Be cautious talking politics in Türkiye

Politics in Türkiye can be divisive. Although feeling doesn’t tend to run as high in Cappadocia as it does elsewhere, you should still be careful when discussing current affairs. Remember that insulting Türkiye, or the Turkish president, is illegal and can result in jail sentences.

Red Wine glasses on Red valley background in Cappadocia. Nevsehir Province.
Enjoy the local wine in Cappadocia but be aware, overindulgence is frowned upon © iStockphoto / Getty Images

Don’t drink too much in public

Although Türkiye is a predominantly Islamic country, there’s no prohibition on alcohol, and you’ll find it’s freely available in Cappadocia, with local wine on the menu in most restaurants and plenty of welcoming bars in which you can while the night away. Even so, it’s not the done thing to be publicly inebriated, so although there’s no issue with being merry, make sure you moderate your drinking.

Is Cappadocia in an earthquake risk area?

Especially after 2023’s devastating earthquake in southern Türkiye, tourists often want to know if they are at risk of quakes in Cappadocia. The answer is that most of Türkiye is subject to earthquakes, and it’s clear just from looking at its bizarre landscape that Cappadocia has experienced some exciting geological upheaval in its time, but currently it does not tend to suffer major seismic events. There’s a remote chance you might feel a small tremor, but you’d be very unlucky to get caught up in a major earthquake.
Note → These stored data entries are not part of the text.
(** *** Updating one frame in place *)

Lemma inv_update s s' f pg pg' :
  inv s → page_at s f = Some pg →
  pages_ s' = <[Z.to_nat f := pg']> (pages_ s) →
  page_table_ s' = page_table_ s → free_list_ s' = free_list_ s →
  LRUK.wf (replacer_ s') →
  LRUK.replacer_size_ (replacer_ s') = LRUK.replacer_size_ (replacer_ s) →
  LRUK.k_ (replacer_ s') = LRUK.k_ (replacer_ s) →
  (∀ f0, LRUK.access_count (replacer_ s') f0 = LRUK.access_count (replacer_ s) f0) →
  (∀ f0, f0 ≠ f →
     LRUK.is_evictable (replacer_ s') f0 = LRUK.is_evictable (replacer_ s) f0) →
  page_id_ pg' = page_id_ pg →
  (f ∈ free_list_ s → pin_count_ pg' = 0%Z) →
  (f ∉ free_list_ s →
     (0 ≤ pin_count_ pg')%Z ∧
     (LRUK.is_evictable (replacer_ s') f = true ↔ pin_count_ pg' = 0%Z)) →
  inv s'.
Proof.
  intros Hinv Hpg Hp' Ht' Hf' Hwf' Hrs' Hk' Hacc' Hev' Hpid Hfree Hused.
  assert (Hpat : ∀ f0, page_at s' f0 = if decide (f0 = f) then Some pg' else page_at s f0).
  { intros f0. change (page_at s' f0) with (page_at (set_pages s (pages_ s')) f0).
    rewrite Hp'. apply (page_at_set_page s f pg' f0). eauto. }
  split.
  - exact Hwf'.
  - rewrite Ht'. apply Hinv.
  - rewrite Hrs', Hp', length_insert. apply Hinv.
  - rewrite Hp', length_insert. apply Hinv.
  - rewrite Hk'. intros Hk1 f0. rewrite Hacc'. apply (inv_k _ _ _ Hinv Hk1).
  - intros q f0 Hq. rewrite Ht' in Hq. rewrite Hf', Hpat.
    destruct (inv_resident _ _ _ Hinv q f0 Hq) as (pg0 & H1 & H2 & H3).
    destruct (decide (f0 = f)) as [->|Hne]; [|eauto].
    exists pg'. rewrite Hpg in H1. injection H1 as <-. split; [reflexivity|].
    split; [congruence | assumption].
  - rewrite Hf'. apply Hinv.
  - intros f0 Hin. rewrite Hf' in Hin. rewrite Hpat.
    destruct (decide (f0 = f)) as [->|Hne]; [eauto|].
    apply (inv_free _ _ _ Hinv). exact Hin.
  - intros f0 pg0 Hpg0 Hnf. rewrite Hf' in Hnf. rewrite Hpat in Hpg0. rewrite Hacc'.
    destruct (decide (f0 = f)) as [->|Hne].
    + injection Hpg0 as <-. destruct (inv_used _ _ _ Hinv f pg Hpg Hnf) as (H1 & _ & _).
      split; [exact H1|]. apply Hused. exact Hnf.
    + rewrite Hev' by assumption. apply (inv_used _ _ _ Hinv); assumption.
  - intros f0 Hf0. rewrite Hacc' in Hf0. rewrite Hf', Hpat.
    destruct (inv_tracked _ _ _ Hinv f0 Hf0) as [H1 H2]. split; [|exact H2].
    destruct (decide (f0 = f)); [eauto | exact H1].
  - rewrite Ht'. exact (inv_bucket _ _ _ Hinv).
Qed.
It’s best to avoid the tap water

The tap water in Cappadocia is technically safe to drink, but it doesn’t taste great, and most locals only use it for cooking or making çay (tea). Consider bringing a portable water filter, so you can purify the tap water and drink it, and avoid contributing to the disposable plastics issue. If you do buy bottled water, you can recycle the empty bottles: recycling bins aren’t common, but there are a few around Göreme, and at airports.

Tips for keeping safe

Cappadocia doesn’t have many major safety concerns to worry about: pickpocketing isn’t common and you aren’t likely to be mugged, although there are a few scams to look out for. If out in a bar, it’s worth being on your guard against potential drink spiking, but this isn’t a frequent problem in Cappadocia. The worst thing that is likely to happen on a night out is a spot of overcharging.

Safety concerns are more likely to crop up around some of the activities you may want to do in Cappadocia. If hiking in less-frequented areas, it’s a good idea to let somebody know where you’re going before you go. And if you’re taking a hot-air balloon flight, ATV buggy ride, or going horse riding, choose the operator carefully and make sure you’re covered by insurance. For more hair-raising activities, it’s not worth cutting corners to save a few pennies.